The diffusion-controlled release of DOX from the niosomes would be expected to show a temperature dependence. At higher temperatures the diffusion process should occur at a faster rate due to the surfactant molecules having increased thermal motion and increased bilayer fluidity.⁶¹ It has been shown that the permeability of surfactant bilayers reaches a maximum at the surfactant chain-melting temperature, this is the solid–liquid phase transition for the bilayer structure, in the case of Span60 this transition occurs around 58 °C.⁶² See Blicher et al. for a more in-depth discussion of the temperature dependence of lipid membrane permeability.⁶³ In order to investigate the temperature dependence of the diffusion and permeability of DOX across the niosome bilayer NS–DOX–MNP samples were prepared and incubated at different temperatures. In order to investigate this, three more NS–DOX–MNP samples were made following the same method. The samples were sealed in a 3 mL fluorescent cuvette and stored at different temperatures. The fluorescent signal was recorded as a function of time. Three temperatures were used (298 K, 313 K and 333 K). Immediately after the SEC column the three samples all showed the same fluorescent spectra that matched that observed before, the major peak centred on λ_max 590 nm with a shoulder at λ 560 nm and a weak shoulder at λ 650 nm and is characteristic of DOX. As expected, over time the fluorescent peak at 590 nm showed an increase in intensity. This was most pronounced at the higher temperatures. The NS–DOX–MNP sample at 333 K showed a steady increase in fluorescence that reached a plateau at 100% release after 6 days. The 313 K, NS–DOX–MNP sample reached 100% after 20 days. The 298 K sample showed the slowest release, reaching 1% released after 6 days, 2% released after 13 days and about 3% released after 20 days. The release profiles can be fitted with 1st order kinetic plots using eqn (1) and the data can be seen in Fig. 8 and Table 2. The modelling of the thermal release at physiological temperature (37 °C) shows that 10% of the DOX will be released after about 5 days with 100% release reached at about 200 days at this temperature (see Fig. S6 for the release profile, ESI†).

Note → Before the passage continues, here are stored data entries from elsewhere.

Lemma number_width_spec fuel : forall width value, (1 <= width <= 10)%nat -> (10 <= width + fuel)%nat -> (width = 1%nat \/ power_of_ten (width - 1) <= value) ->
  let w := number_width fuel width value in (1 <= w <= 10)%nat /\ (w = 1%nat \/ power_of_ten (w - 1) <= value) /\ (w = 10%nat \/ value < power_of_ten w).
Proof.
  induction fuel as [|fuel IH]; intros width value Hw Hf Hl; cbn [number_width]; [split_and!; [lia..|easy|left; lia]|].
  destruct (Nat.ltb_spec width 10); cbn [andb]; [|split_and!; [lia..|easy|left; lia]].
  destruct (Z.leb_spec (power_of_ten width) value); [|split_and!; [lia..|easy|now right]].
  apply IH; [lia..|]. right. now replace (S width - 1)%nat with width by lia.
Qed.

Lemma push_number_text text value : 0 <= value < 10 ^ 10 -> push_number text value = text ++ dec_text value.
Proof.
  intros Hv. unfold push_number. destruct (number_width_spec 10 1 value) as (Hw & Hl & Hu); [lia..|now left|].
  set (w := number_width 10 1 value) in *. clearbody w. destruct (dec_text_spec value) as (Hd & E & H1 & H0 & Hp); [lia|].
  assert (Hlen : length (dec_text value) = w).
  { destruct (Z.eq_dec value 0) as [->|Hz].
    - destruct Hl as [->|Hl]; [reflexivity|]. exfalso. unfold power_of_ten in Hl. pose proof (Z.pow_pos_nonneg 10 (Z.of_nat (w - 1))). lia.
    - specialize (Hp ltac:(lia)). assert (len (dec_text value) = Z.of_nat w); [|unfold len in *; lia].
      assert (value < 10 ^ Z.of_nat w) by (destruct Hu as [->|]; [lia|easy]).
      assert (10 ^ (Z.of_nat w - 1) <= value).
      { destruct Hl as [->|Hl]; [cbn; lia|]. unfold power_of_ten in Hl. now replace (Z.of_nat w - 1) with (Z.of_nat (w - 1)) by lia. }
      assert (len (dec_text value) - 1 < Z.of_nat w) by (apply (Z.pow_lt_mono_r_iff 10); lia).
      assert (Z.of_nat w - 1 < len (dec_text value)) by (apply (Z.pow_lt_mono_r_iff 10); lia). lia. }
  destruct (Nat.eqb_spec w 10) as [Ew|].
  - destruct (dec_text value) as [|d ds] eqn:Et; [cbn in Hlen; lia|]. cbn [all_digits forallb] in Hd. apply andb_prop in Hd as [Hd Hds].
    assert (Hds9 : length ds = 9%nat) by (cbn in Hlen; lia). rewrite digits_value_cons in E. replace (len ds) with 9 in E by (unfold len; lia).
    pose proof (digits_value_range ds Hds) as Hr. replace (len ds) with 9 in Hr by (unfold len; lia).
    replace (value / 1000000000) with (digit_of d) by (apply (Z.div_unique _ _ _ (digits_value ds)); lia). rewrite (digit_byte_of _ Hd).
    pose proof (push_digits_spec ds (text ++ [d]) (digit_of d) Hds) as Hs. replace (len ds) with 9 in Hs by (unfold len; lia). rewrite E, Hds9 in Hs.
    apply is_digit_spec in Hd. rewrite Hs by lia. now rewrite <- app_assoc.
  - pose proof (push_digits_text text _ Hd) as Hs. now rewrite E, Hlen in Hs.
Qed.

Fig. 8 Thermal release of DOX from NS–DOX–MNP system maintained at a constant temperature inside an oven at 298, 313 and 333 K along with the 1st order kinetic fits to the data based on the rate constants shown in Table 2. The rate constants were calculated from eqn (1).

Table 2 The 1st order rate constants (k) for the release of DOX from NS–DOX–MNP samples and the R² values obtained from fitting eqn (1) to the thermal release data and the magnetic release data (AMF)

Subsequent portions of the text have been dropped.